### Problem requirements
Exactly reproduce the lines from the top of the entries below through the line containing "server)) 64 (u16 dhcp_xid).", with both ends included.

☆ ☆ ☆ ☆

(** Waiting passes over quiet frames, until the frames that raise the flag. *)
Lemma spin_wire mac n flag r idle fs rest out ip l :
  (forall s s', same_lease s s' -> flag s' = flag s) -> Forall (Forall quiet_frame) idle -> brings fs ip l -> forall s s0,
  (Datatypes.length idle < n)%nat -> same_lease s0 s -> flag s = false -> flag (replied ip l s0) = true ->
  exists s', spin n flag (mkNet s r (Some (wire_ops mac)) (mkWire (idle ++ fs :: rest) out))
      = Some (mkNet s' r (Some (wire_ops mac)) (mkWire rest out)) /\ same_lease (replied ip l s0) s'.
Proof.
  intros Hflag Hidle Hb. revert n. induction Hidle as [|q idle Hq Hidle IH]; intros n s s0 Hn H0 Hf Hf'; (destruct n as [|n]; [cbn in Hn; lia|]); cbn [spin state]; rewrite Hf.
  - unfold NetPoll. cbn [nic_ops poll_frames wire_ops inbox world app state mbind option_bind outbox].
    destruct (brings_handled fs ip l s s0 Hb H0) as (s' & -> & Hs). cbn [mbind option_bind].
    exists s'. split; [|done]. destruct n; cbn [spin]; unfold set_world, set_proto; cbn [state world nic_ready nic_ops]; by rewrite (Hflag _ _ Hs), Hf'.
  - unfold NetPoll. cbn [nic_ops poll_frames wire_ops inbox world app state mbind option_bind outbox].
    destruct (quiet_frames q s Hq) as (s1 & -> & E). cbn [mbind option_bind]. unfold set_world, set_proto. cbn [state world nic_ready nic_ops].
    apply IH; [cbn in Hn; lia | destruct H0, E; split; congruence | by rewrite (Hflag s s1) | done].
Qed.

Definition discover_frame (stack mac : list Z) : option (list Z) :=
  udp_frame stack mac (replicate 4 0) (replicate 4 255) (replicate 6 255) 68 67 (dhcp_packet mac 1 None None) 64 (u16 dhcp_xid).
Definition request_frame (stack mac ip server : list Z) : option (list Z) :=
  udp_frame stack mac (replicate 4 0) (replicate 4 255) (replicate 6 255) 68 67 (dhcp_packet mac 3 (Some ip) (Some server)) 64 (u16 dhcp_xid).

Definition no_offer (s : proto) : proto :=
  let h := dhcp s in
  with_dhcp s (mkDhcp false (dhcp_ack_valid h) (dhcp_offer_ip h) (dhcp_server_ip h) (dhcp_offer_mask h) (dhcp_offer_gateway h)).

Lemma send_wire stack mac mt ip sv s r w f :
  nic_mac (addresses s) = mac ->
  udp_frame stack mac (replicate 4 0) (replicate 4 255) (replicate 6 255) 68 67 (dhcp_packet mac mt ip sv) 64 (u16 dhcp_xid) = Some f ->
  send_dhcp_packet stack mt ip sv (mkNet s r (Some (wire_ops mac)) w) = Some (mkNet s r (Some (wire_ops mac)) (mkWire (inbox w) (outbox w ++ [f]))).
Proof. intros Hm Hf. unfold send_dhcp_packet, send_udp_ipv4. cbn [state]. rewrite Hm, Hf. done. Qed.

Lemma attempts_step {W} stack n (st : @net W) :
  dhcp_attempts stack (S n) st =
  if dhcp_ack_valid (dhcp (state st)) then Some st else
  st ← send_dhcp_packet stack 1 None None (clear_offer st);
  st ← spin (poll_count 6000000) (fun s => dhcp_offer_valid (dhcp s)) st;
  let h := dhcp (state st) in
  if negb (dhcp_offer_valid h) then dhcp_attempts stack n st else
  st ← send_dhcp_packet stack 3 (Some (dhcp_offer_ip h)) (Some (dhcp_server_ip h)) st;
  st ← spin (poll_count 6000000) (fun s => dhcp_ack_valid (dhcp s)) st;
  dhcp_attempts stack n st.
Proof. reflexivity. Qed.
(* ===== verification/NicSpec.v ===== *)
(** * The cards' rings

    What the polls of PCnet and E1000 do, on hardware whose memory behaves as
    memory: they empty the receive ring.  The ring is abstracted to its slots,
    the poll to [drain]; the loops refine it, so that a poll hands over every
    packet that waits, once and in the order of the ring, and gives its descriptors
    back to the card.  The loop of E1000 has no bound of its own: that it ends is
    part of the claim. *)

From stdpp Require Import base list numbers gmap strings.
From Stdlib Require Import ZArith Lia.
From S2P Require Import Prelude.
From S2P Require Import Util.
From S2P Require Import Pmm.
From S2P Require Import Vmm.
From S2P Require Import Mm.
From S2P Require Import Hw.
From S2P Require Import Net.
From S2P Require Import Nic.
Import Util Hw Net Nic.

Module NicSpec.

(** ** Memory that behaves as memory *)
Definition size (w : width) : Z := match w with W8 => 1 | W16 => 2 | W32 => 4 end.

Definition mval (w : width) (m : mem) (p : Z) : Z :=
  match w with
  | W8 => u8 (m p)
  | W16 => u8 (m p) + 256 * u8 (m (p + 1))
  | W32 => u8 (m p) + 256 * u8 (m (p + 1)) + 65536 * u8 (m (p + 2)) + 16777216 * u8 (m (p + 3))
  end.

Definition mwrite (w : width) (m : mem) (p v : Z) : mem :=
  fun x => if (p <=? x) && (x <? p + size w) then u8 (Z.shiftr v (8 * (x - p))) else m x.
Definition put_windows (s : w32k) (m : gmap Z WINDOW) : w32k :=
  mkW32k m (classes s) (icons s) (window_list s) (window_count s) (window_object_type s) (active_window s) (redraw_in_progress s) (color_preview_overlay s) (drag s) (resize s) (press s) (screen s) (drawn s).
Definition put_classes (s : w32k) (m : gmap Z WNDCLASS) : w32k :=
  mkW32k (windows s) m (icons s) (window_list s) (window_count s) (window_object_type s) (active_window s) (redraw_in_progress s) (color_preview_overlay s) (drag s) (resize s) (press s) (screen s) (drawn s).
Definition put_list (s : w32k) (l : list Z) (n : Z) : w32k :=
  mkW32k (windows s) (classes s) (icons s) l n (window_object_type s) (active_window s) (redraw_in_progress s) (color_preview_overlay s) (drag s) (resize s) (press s) (screen s) (drawn s).
Definition put_active (s : w32k) (h : Z) : w32k :=
  mkW32k (windows s) (classes s) (icons s) (window_list s) (window_count s) (window_object_type s) h (redraw_in_progress s) (color_preview_overlay s) (drag s) (resize s) (press s) (screen s) (drawn s).
Definition put_redraw (s : w32k) (b : bool) : w32k :=
  mkW32k (windows s) (classes s) (icons s) (window_list s) (window_count s) (window_object_type s) (active_window s) b (color_preview_overlay s) (drag s) (resize s) (press s) (screen s) (drawn s).
Definition put_preview (s : w32k) (b : bool) : w32k :=
  mkW32k (windows s) (classes s) (icons s) (window_list s) (window_count s) (window_object_type s) (active_window s) (redraw_in_progress s) b (drag s) (resize s) (press s) (screen s) (drawn s).
Definition put_drag (s : w32k) (d : DRAG) : w32k :=
  mkW32k (windows s) (classes s) (icons s) (window_list s) (window_count s) (window_object_type s) (active_window s) (redraw_in_progress s) (color_preview_overlay s) d (resize s) (press s) (screen s) (drawn s).
Definition put_resize (s : w32k) (r : RESIZE) : w32k :=
  mkW32k (windows s) (classes s) (icons s) (window_list s) (window_count s) (window_object_type s) (active_window s) (redraw_in_progress s) (color_preview_overlay s) (drag s) r (press s) (screen s) (drawn s).
Definition put_press (s : w32k) (p : PRESS) : w32k :=
  mkW32k (windows s) (classes s) (icons s) (window_list s) (window_count s) (window_object_type s) (active_window s) (redraw_in_progress s) (color_preview_overlay s) (drag s) (resize s) p (screen s) (drawn s).
Definition put_screen (s : w32k) (t : Z) (c : SCREEN) : w32k :=
  mkW32k (windows s) (classes s) (icons s) (window_list s) (window_count s) t (active_window s) (redraw_in_progress s) (color_preview_overlay s) (drag s) (resize s) (press s) c (drawn s).
Definition put_drawn (s : w32k) (d : list draw) : w32k :=
  mkW32k (windows s) (classes s) (icons s) (window_list s) (window_count s) (window_object_type s) (active_window s) (redraw_in_progress s) (color_preview_overlay s) (drag s) (resize s) (press s) (screen s) d.

(** ** Geometry *)
Definition minimized_window_height : Z := 1 + TITLEBAR_HEIGHT + 1.

Definition window_frame_thickness (w : WINDOW) : Z :=
  if has (style w) WS_THICKFRAME then FRAME_THICKNESS
  else if has (style w) WS_CAPTION then 1 else 0.

Definition window_client_edge (w : WINDOW) : Z := if has (exstyle w) WS_EX_CLIENTEDGE then 2 else 0.

Definition client_top (w : WINDOW) : Z :=
  if minimized (show w) then wh (place w) else
  window_frame_thickness w + (if has (style w) WS_CAPTION then TITLEBAR_HEIGHT else 0) + window_client_edge w.
Definition client_left (w : WINDOW) : Z := window_frame_thickness w + window_client_edge w.
Definition client_right (w : WINDOW) : Z := ww (place w) - window_frame_thickness w - window_client_edge w.
Definition client_bottom (w : WINDOW) : Z :=
  if minimized (show w) then wh (place w) else wh (place w) - window_frame_thickness w - window_client_edge w.

Definition get_caption_button_count (w : WINDOW) : Z :=
  if negb (has (style w) WS_CAPTION) || negb (has (style w) WS_SYSMENU) then 0 else
  1 + (if has (style w) WS_MAXIMIZEBOX then 1 else 0) + (if has (style w) WS_MINIMIZEBOX then 1 else 0).

Definition get_caption_button_x (w : WINDOW) (index_from_right : Z) : Z :=
  wx (place w) + ww (place w) - window_frame_thickness w - BUTTON_MARGIN - BUTTON_SIZE - index_from_right * (BUTTON_SIZE + 2).

(** The index of the minimise button. *)
Definition min_index (w : WINDOW) : Z := if has (style w) WS_MAXIMIZEBOX then 2 else 1.

Definition over_button (w : WINDOW) (index x : Z) : bool :=
  (get_caption_button_x w index <=? x) && (x <? get_caption_button_x w index + BUTTON_SIZE).

Definition hit_caption_button (w : WINDOW) (x y : Z) : CAPTION_BUTTON_HIT :=
  if negb (has (style w) WS_CAPTION) || negb (has (style w) WS_SYSMENU) then CAPBTN_NONE else
  let by_ := wy (place w) + window_frame_thickness w + BUTTON_MARGIN in
  if negb ((by_ <=? y) && (y <? by_ + BUTTON_SIZE)) then CAPBTN_NONE else
  if over_button w 0 x then CAPBTN_CLOSE else
  if has (style w) WS_MAXIMIZEBOX && over_button w 1 x then CAPBTN_MAXIMIZE else
  if has (style w) WS_MINIMIZEBOX && over_button w (min_index w) x then CAPBTN_MINIMIZE else CAPBTN_NONE.

Definition is_in_window (w : WINDOW) (x y : Z) : bool :=
  (wx (place w) <=? x) && (x <? wx (place w) + ww (place w)) && (wy (place w) <=? y) && (y <? wy (place w) + wh (place w)).

Definition is_title_bar (w : WINDOW) (x y : Z) : bool :=
  if negb (has (style w) WS_CAPTION) then false else
  let frame := window_frame_thickness w in
  let tx := wx (place w) + frame in
  let ty := wy (place w) + frame in
  let tw := ww (place w) - FRAME_THICKNESS * 2 in
  if negb ((tx <=? x) && (x <? tx + tw) && (ty <=? y) && (y <? ty + TITLEBAR_HEIGHT)) then false else
  if negb (bool_decide (hit_caption_button w x y = CAPBTN_NONE)) then false else
  negb (has (style w) WS_SYSMENU && (x <? wx (place w) + frame + BUTTON_MARGIN + ICON_BOX_SIZE + 2)).

Definition hit_resize_edge (w : WINDOW) (x y : Z) : EDGE :=
  if minimized (show w) || maximized (show w) || negb (has (style w) WS_THICKFRAME) || negb (is_in_window w x y) then RESIZE_NONE else
  let left := x <? wx (place w) + 4 in
  let top := y <? wy (place w) + 4 in
  mkEdge left (negb left && (wx (place w) + ww (place w) - 4 <=? x)) top (negb top && (wy (place w) + wh (place w) - 4 <=? y)).

Definition rects_intersect (x1 y1 w1 h1 x2 y2 w2 h2 : Z) : bool :=
  negb ((x1 + w1 <=? x2) || (x2 + w2 <=? x1) || (y1 + h1 <=? y2) || (y2 + h2 <=? y1)).
Definition meets (p q : PLACE) : bool := rects_intersect (wx p) (wy p) (ww p) (wh p) (wx q) (wy q) (ww q) (wh q).

(** The smallest rectangle around two, as a position and a size. *)
Definition span (p q : PLACE) : PLACE :=
  let left := Z.min (wx p) (wx q) in
  let top := Z.min (wy p) (wy q) in
  mkPlace left top (Z.max (wx p + ww p) (wx q + ww q) - left) (Z.max (wy p + wh p) (wy q + wh q) - top).

(** ** Drawing *)
Definition draw_hline (x y w c : Z) : list draw := [FbFillRect x y w 1 c].
Definition draw_vline (x y h c : Z) : list draw := [FbFillRect x y 1 h c].

Definition draw_bevel (x y w h light dark : Z) : list draw :=
  if (w <=? 1) || (h <=? 1) then [] else
  draw_hline x y (w - 1) light ++ draw_vline x y (h - 1) light ++ draw_hline (x + 1) (y + h - 1) (w - 1) dark ++ draw_vline (x + w - 1) (y + 1) (h - 1) dark.
Lemma acts_paint f st : acts (paint f) st tt (memory (appended st (f (memory st)))).
Proof. done. Qed.

(** What a body that only draws does over the whole list. *)
Lemma windows_append st (f : Z -> list draw) (g : Z -> prog H unit) :
  seen st -> (forall d i, 0 <= i < window_count (memory st) -> g i (appended st d) = Some (tt, appended st (d ++ f (get 0 (window_list (memory st)) i)))) ->
  for_windows g st = Some (tt, appended st (concat (map f (order (memory st))))).
Proof.
  intros Hs Hg. pose proof (se_count st Hs) as Hc. unfold MAX_WINDOWS in Hc.
  assert (Hgen : forall n i d, 0 <= i -> window_count (memory st) - i <= Z.of_nat n ->
    windows_from n i g (appended st d) = Some (tt, appended st (d ++ concat (map f (drop (Z.to_nat i) (order (memory st))))))).
  { induction n as [|n IH]; intros i d Hi Hn; cbn [windows_from]; rewrite run_gets; change (window_count (memory (appended st d))) with (window_count (memory st)).
    - rewrite (proj2 (Z.leb_le _ _)) by lia. rewrite drop_ge by (rewrite order_length; [lia|done]). cbn. by rewrite app_nil_r.
    - destruct (Z.leb_spec (window_count (memory st)) i).
      { rewrite drop_ge by (rewrite order_length; [lia|done]). cbn. by rewrite app_nil_r. }
      rewrite (run_bind _ _ _ _ _ (Hg d i ltac:(lia))), IH by lia.
      rewrite (drop_S _ _ _ (slot_order st i Hs ltac:(lia))). cbn [map concat]. rewrite <- app_assoc.
      replace (Z.to_nat (i + 1)) with (S (Z.to_nat i)) by lia. done. }
  unfold for_windows. rewrite <- (appended_nil st) at 1. rewrite (Hgen 32%nat 0 []) by lia. done.
Qed.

☆ ☆ ☆ ☆

### Written response
(** Waiting passes over quiet frames, until the frames that raise the flag. *)
Lemma spin_wire mac n flag r idle fs rest out ip l :
  (forall s s', same_lease s s' -> flag s' = flag s) -> Forall (Forall quiet_frame) idle -> brings fs ip l -> forall s s0,
  (Datatypes.length idle < n)%nat -> same_lease s0 s -> flag s = false -> flag (replied ip l s0) = true ->
  exists s', spin n flag (mkNet s r (Some (wire_ops mac)) (mkWire (idle ++ fs :: rest) out))
      = Some (mkNet s' r (Some (wire_ops mac)) (mkWire rest out)) /\ same_lease (replied ip l s0) s'.
Proof.
  intros Hflag Hidle Hb. revert n. induction Hidle as [|q idle Hq Hidle IH]; intros n s s0 Hn H0 Hf Hf'; (destruct n as [|n]; [cbn in Hn; lia|]); cbn [spin state]; rewrite Hf.
  - unfold NetPoll. cbn [nic_ops poll_frames wire_ops inbox world app state mbind option_bind outbox].
    destruct (brings_handled fs ip l s s0 Hb H0) as (s' & -> & Hs). cbn [mbind option_bind].
    exists s'. split; [|done]. destruct n; cbn [spin]; unfold set_world, set_proto; cbn [state world nic_ready nic_ops]; by rewrite (Hflag _ _ Hs), Hf'.
  - unfold NetPoll. cbn [nic_ops poll_frames wire_ops inbox world app state mbind option_bind outbox].
    destruct (quiet_frames q s Hq) as (s1 & -> & E). cbn [mbind option_bind]. unfold set_world, set_proto. cbn [state world nic_ready nic_ops].
    apply IH; [cbn in Hn; lia | destruct H0, E; split; congruence | by rewrite (Hflag s s1) | done].
Qed.

Definition discover_frame (stack mac : list Z) : option (list Z) :=
  udp_frame stack mac (replicate 4 0) (replicate 4 255) (replicate 6 255) 68 67 (dhcp_packet mac 1 None None) 64 (u16 dhcp_xid).
Definition request_frame (stack mac ip server : list Z) : option (list Z) :=
  udp_frame stack mac (replicate 4 0) (replicate 4 255) (replicate 6 255) 68 67 (dhcp_packet mac 3 (Some ip) (Some server)) 64 (u16 dhcp_xid).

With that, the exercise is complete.